Indeed, it is likely that at this particular point in time, due to the unforeseen circumstances we find ourselves in as a result of COVID-19, that organisations, perhaps even HMRC themselves, will be in a position where they need to seek the assistance of specialist outside contractors to deliver services that:
a) could not have possibly been predicted and are outside of ‘business as usual;’ and
b) they do not have the in-house skill-sets to perform.

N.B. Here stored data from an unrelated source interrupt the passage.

(** X5. A panic in a step is the outcome of [New]: when a step panics
    after its predecessors returned nil, [New] panics with the calls made
    up to there, and no later step runs.  In particular [New] panics,
    having made no call, whenever [WithEC2Client] or
    [WithValidateCredentials] is the first step: the region, respectively
    the session, it needs is then nil. *)
Theorem New_step_panics (ctx : Context) (lg : FieldLogger) (h : list call) :
  let fresh := mkState (mkClient lg None None None None None None) h in
  (forall pre opt post s1 s2,
      stepsOk ctx pre fresh s1 ->
      opt ctx s1 = (Panics, s2) ->
      New ctx lg (pre ++ opt :: post) h = (Panics, history s2))
  /\ (forall env post, New ctx lg (WithEC2Client env :: post) h = (Panics, h))
  /\ (forall env post,
        New ctx lg (WithValidateCredentials env :: post) h = (Panics, h)).
Proof.
  intros fresh. repeat apply conj.
  - intros pre opt post s1 s2 Hpre Hopt. unfold New. fold fresh.
    rewrite (applyOpts_app _ Hpre). cbn [applyOpts]. unfold bind.
    now rewrite Hopt.
  - reflexivity.
  - reflexivity.
Qed.

(** X5 on the mock: static metadata, then credential validation with no
    session opened, then the EC2-client step that would have opened it. *)
Lemma New_step_panics_witness :
  let env := mockEnv (fun _ => true) (fun _ => true) (describeTags []) in
  New 0 7
    [WithMetadata "123456789012" "eu-west-1" "prod";
     WithValidateCredentials env;
     WithEC2Client env] []
  = (Panics, []).
Proof.
  intros env.
  pose (c1 := mkClient 7 None None None
                (Some "eu-west-1") (Some "123456789012") (Some "prod")).
  refine (proj1 (@New_step_panics 0 7 [])
    [WithMetadata "123456789012" "eu-west-1" "prod"]
    (WithValidateCredentials env) [WithEC2Client env]
    (mkState c1 []) (mkState c1 []) _ _).
  - eapply stepsOk_cons; [reflexivity | apply stepsOk_nil].
  - reflexivity.
Defined.

(** ** The tag scan, further *)

Lemma HasPrefix_app (prefix rest : string) :
  HasPrefix (prefix ++ rest)%string prefix = true.
Proof.
  induction prefix as [|a prefix IH]; cbn; [now destruct rest|].
  now rewrite Ascii.eqb_refl, IH.
Qed.

Lemma TrimPrefix_app (prefix rest : string) :
  TrimPrefix (prefix ++ rest)%string prefix = rest.
Proof.
  unfold TrimPrefix. rewrite HasPrefix_app.
  induction prefix as [|a prefix IH]; cbn; [reflexivity | exact IH].
Qed.

Lemma HasPrefix_split (s prefix : string) :
  HasPrefix s prefix = true -> s = (prefix ++ TrimPrefix s prefix)%string.
Proof.
  intros H. unfold TrimPrefix. rewrite H. revert s H.
  induction prefix as [|a prefix IH]; intros s H; cbn; [reflexivity|].
  destruct s as [|b s]; cbn in H; [discriminate|].
  apply andb_true_iff in H as [Hab Hs].
  apply Ascii.eqb_eq in Hab. subst b. cbn. f_equal. now apply IH.
Qed.

Lemma matchClusterTags_some (key value name : string) :
  matchClusterTags key value eksClusterTags = Some name ->
  value = owned
  /\ (key = (tagEKSK8sCluster ++ name)%string
      \/ key = (tagEKSKubernetesCluster ++ name)%string).
Proof.
  unfold eksClusterTags. cbn [matchClusterTags].
  destruct (String.eqb_spec value owned) as [Hv|Hv].
  - rewrite !andb_true_r.
    destruct (HasPrefix key tagEKSK8sCluster) eqn:H1.
    { intros [= <-]. split; [exact Hv|]. left. now apply HasPrefix_split. }
    destruct (HasPrefix key tagEKSKubernetesCluster) eqn:H2; [|discriminate].
    intros [= <-]. split; [exact Hv|]. right. now apply HasPrefix_split.
  - rewrite !andb_false_r. discriminate.
Qed.

(** X6. [getClusterName] invents nothing: a non-empty answer is read off
    a tag of the list, either as what follows an ownership prefix in the
    key of a tag whose value is ["owned"], or as the value of a tag whose
    key is ["KubernetesCluster"]. *)
Theorem getClusterName_provenance (tags : list (ptr ec2.Tag)) (name : string) :
  getClusterName tags = name ->
  name <> "" ->
  exists key value,
    In (Some (ec2.mkTag (Some key) (Some value))) tags
    /\ ((value = "owned"
         /\ (key = ("k8s.io/cluster/" ++ name)%string
             \/ key = ("kubernetes.io/cluster/" ++ name)%string))
        \/ (key = "KubernetesCluster" /\ value = name)).
Proof.
  intros <- Hne. induction tags as [|tag tags IH]; [now contradiction Hne|].
  assert (Hrest : getClusterName tags <> "" ->
                  exists key value,
                    In (Some (ec2.mkTag (Some key) (Some value))) (tag :: tags)
                    /\ ((value = "owned"
                         /\ (key = ("k8s.io/cluster/" ++ getClusterName tags)%string
                             \/ key = ("kubernetes.io/cluster/" ++ getClusterName tags)%string))
                        \/ (key = "KubernetesCluster"
                            /\ value = getClusterName tags))).
  { intros H. destruct (IH H) as (k & v & Hin & Hk).
    exists k, v. split; [now right | exact Hk]. }
  cbn [getClusterName] in *.
  destruct tag as [[[key|] [value|]]|]; auto.
  destruct (matchClusterTags key value eksClusterTags) as [n|] eqn:Hm.
  - apply matchClusterTags_some in Hm as [Hv Hk].
    exists key, value. split; [now left|]. left. auto.
  - destruct (String.eqb_spec key tagKOPSKubernetesCluster) as [->|]; auto.
    exists tagKOPSKubernetesCluster, value. split; [now left|]. right. auto.
Qed.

These two circumstances speak to the very nature of the contractor marketplace; its workers are agile, possess a raft of highly bespoke skills and can be called upon to perform specialist services within a finite timescale. It is frustrating that HMRC’s application of the IR35 legislation has vilified those operating in this market, paradoxically at a time when we desperately need to encourage niche, nimble businesses, and specialist skills.
Clear risk
So it is also further unfair that the view that contractors are all tax avoiders has been allowed to take hold, when this is far from the truth (even HMRC’s own study has busted the myth that they’re all in it for the tax saving). The government’s other unfounded view that most contractors are akin to employees of the businesses they provide services to, is similarly far and wide of the mark. The truth is contractors have no employment rights whatsoever and can be dispensed with all too easily. Contractors have very little security and usually take on all of the risks in undertaking those services. However, the IR35 legislation is so complex and nuanced that it is only too easy to persuade the public at large that operating through a company is a terrible wrong that needs to be righted, and there is a clear risk that HMRC’s view will be taken as the definitive analysis by the general public.